To configure proxies, you can pass a proxy config object from `ytfecher.config` directly to `YTFetcher`:

```python
from ytfetcher import YTFetcher
from ytfetcher.config import GenericProxyConfig, WebshareProxyConfig

fetcher = YTFetcher.from_channel(
    api_key="your-api-key",
    channel_handle="TheOffice",
    max_results=3,
    proxy_config=GenericProxyConfig() | WebshareProxyConfig()
)
```

For more information about proxy configuration please check official `youtube-transcript-api` documents.

## Advanced HTTP Configuration (Optional)
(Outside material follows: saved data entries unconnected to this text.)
(** A walk with the closure [step] collects one slice of the entries. *)
Lemma page_walk_ok l pr :
  (forall p, pr = Some p -> 0 <= pr_Limit p) ->
  (forall e, e ∈ l -> pick e.1 e.2 = Ok (f e)) ->
  let pageReq := sanitizePageRequest pr defaultPageLimit maxPageLimit in
  page_walk pick l (newPaginator pr)
  = Ok (f <$> take (Z.to_nat (pr_Limit pageReq)) (drop (Z.to_nat (pr_Offset pageReq)) l)).
Proof.
  intros Hpr Hp pageReq. pose proof (sanitize_limit pr Hpr) as Hl.
  fold pageReq in Hl. unfold page_walk, newPaginator.
  destruct (paged_walk l (pr_Offset pageReq) (pr_Limit pageReq) 0 0 []) as [p' E]; [lia|lia|lia|done|].
  fold pageReq. rewrite E. simpl. by rewrite !Z.sub_0_r.
Qed.
End paging.

Lemma map_result_ok {A B} (g : A -> result B) (h : A -> B) l :
  (forall x, x ∈ l -> g x = Ok (h x)) -> map_result g l = Ok (h <$> l).
Proof.
  induction l as [|x l IH]; intros Hl; [done|]. simpl. cbv [mbind result_bind].
  rewrite (Hl x) by (by left). rewrite IH; [done|]. intros y Hy. apply Hl. by right.
Qed.

(** ** The latest versions *)

(** The version an entry of the index table points to. *)
Definition latest_at (s : KState) (e : Z * Z * Z) : Record_ := default zero_Record (Keeper.Records s !! e).

(** What a page request asks for: so many entries are skipped, and at most so many are
    answered, 50 when the request does not say and never more than 200. *)
Definition skipped (pr : option PageRequest) : Z := match pr with Some q => pr_Offset q | None => 0 end.
Definition asked (pr : option PageRequest) : Z :=
  match pr with
  | Some q => if decide (pr_Limit q = 0) then 50 else Z.min (pr_Limit q) 200
  | None => 50
  end.

Lemma sanitize_asked pr :
  let pageReq := sanitizePageRequest pr defaultPageLimit maxPageLimit in
  pr_Limit pageReq = asked pr /\ pr_Offset pageReq = skipped pr.
Proof.
  destruct pr as [q|]; [|done]. split; [|done]. unfold sanitizePageRequest, asked, defaultPageLimit, maxPageLimit. simpl.
  destruct (Z.eqb_spec (pr_Limit q) 0); [by rewrite decide_True|]. rewrite decide_False by done.
  destruct (Z.ltb_spec 200 (pr_Limit q)); lia.
Qed.
Definition enc_MsgAddRegistry (m : MsgAddRegistry) : bytes :=
  enc_string 0xa (mar_Sender m) ++ enc_string 0x12 (mar_Name m) ++ enc_string 0x1a (mar_Description m) ++ enc_string 0x22 (mar_Metadata m).
Definition MsgAddRegistry_ok (m : MsgAddRegistry) : Prop :=
  MsgAddRegistry_Size m < 2 ^ 63.

Lemma MsgAddRegistry_generated m : MsgAddRegistry_ok m ->
  Generated msg_zero MsgAddRegistry_Size MsgAddRegistry_MarshalToSizedBuffer MsgAddRegistry_cases m (enc_MsgAddRegistry m).
Proof. intros Hs. red in Hs. generated m. Qed.
#[export] Instance MsgAddRegistry_wire : Wire MsgAddRegistry.
Proof. apply (generated_wire _ _ _ _ _ _ MsgAddRegistry_generated). cases_of. Defined.

Definition enc_MsgAddRegistryResponse (m : MsgAddRegistryResponse) : bytes :=
  enc_uint 0x8 (resp_RegistryId m).
Definition MsgAddRegistryResponse_ok (m : MsgAddRegistryResponse) : Prop :=
  is_u64 (resp_RegistryId m) /\ MsgAddRegistryResponse_Size m < 2 ^ 63.

Lemma MsgAddRegistryResponse_generated m : MsgAddRegistryResponse_ok m ->
  Generated msg_zero MsgAddRegistryResponse_Size MsgAddRegistryResponse_MarshalToSizedBuffer MsgAddRegistryResponse_cases m (enc_MsgAddRegistryResponse m).
Proof. intros (? & Hs). generated m. Qed.
#[export] Instance MsgAddRegistryResponse_wire : Wire MsgAddRegistryResponse.
Proof. apply (generated_wire _ _ _ _ _ _ MsgAddRegistryResponse_generated). cases_of. Defined.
You can pass a custom timeout or headers (e.g., user-agent) to `YTFetcher` using `HTTPConfig`:

```python
from ytfetcher import YTFetcher
from ytfetcher.config import HTTPConfig

custom_config = HTTPConfig(
    timeout=4.0,
    headers={"User-Agent": "ytfetcher/1.0"} # Doesn't recommended to change this unless you have a strong headers.
)

fetcher = YTFetcher.from_channel(
    api_key="your-key",
    channel_handle="TheOffice",
    max_results=10,
    http_config=custom_config
)
```

## CLI

### Basic Usage

```bash
ytfetcher from_channel --api-key <API_KEY> -c <CHANNEL_HANDLE> -m <MAX_RESULTS> -f <FORMAT>
```

Basic usage example:

```bash
ytfetcher from_channel --api-key <API_KEY> -c <CHANNEL_HANDLE> -m 20 -f json
```

### Fetching by Video IDs

```bash
ytfetcher from_video_ids --api-key <API_KEY> -v video_id1 video_id2 ... -f json
```

### Output Example

```json
[
  {
    "video_id": "abc123",
    "metadata": {
      "title": "Video Title",
      "description": "Video Description",
      "publishedAt": "2023-07-01T12:00:00Z"
    },
    "transcripts": [
      {"text": "Welcome!", "start": 0.0, "duration": 1.2}
    ]
  }
]
```

### Setting API Key Globally In CLI

You can save your api key once with `ytfetcher config` command and use it globally without needing to write everytime while using CLI.

```bash
ytfetcher config <YOUR_API_KEY>
```

Now you can basically run ytfetcher **without passing API key** argument.

```bash
ytfetcher from_channel -c <CHANNEL_HANDLE>
```

### Using Webshare Proxy

```bash
ytfetcher from_channel --api-key <API_KEY> -c <CHANNEL_HANDLE> -f json \
  --webshare-proxy-username "<USERNAME>" \
  --webshare-proxy-password "<PASSWORD>"

```

### Using Custom Proxy

```bash
ytfetcher from_channel --api-key <API_KEY> -c <CHANNEL_HANDLE> -f json \
  --http-proxy "http://user:pass@host:port" \
  --https-proxy "https://user:pass@host:port"

```

### Using Custom HTTP Config
```bash
ytfetcher from_channel --api-key <API_KEY> -c <CHANNEL_HANDLE> \
  --http-timeout 4.2 \
  --http-headers "{'key': 'value'}" # Must be exact wrapper with double quotes with following single quotes.
```

---

## Contributing

To insall this project locally:

```bash
git clone https://github.com/kaya70875/ytfetcher.git
cd ytfetcher
poetry install
```

## Running Tests

```bash
poetry run pytest
```

## Related Projects

- [youtube-transcript-api](https://github.com/jdepoix/youtube-transcript-api)

## License

This project is licensed under the MIT License — see the [LICENSE](./LICENSE) file for details.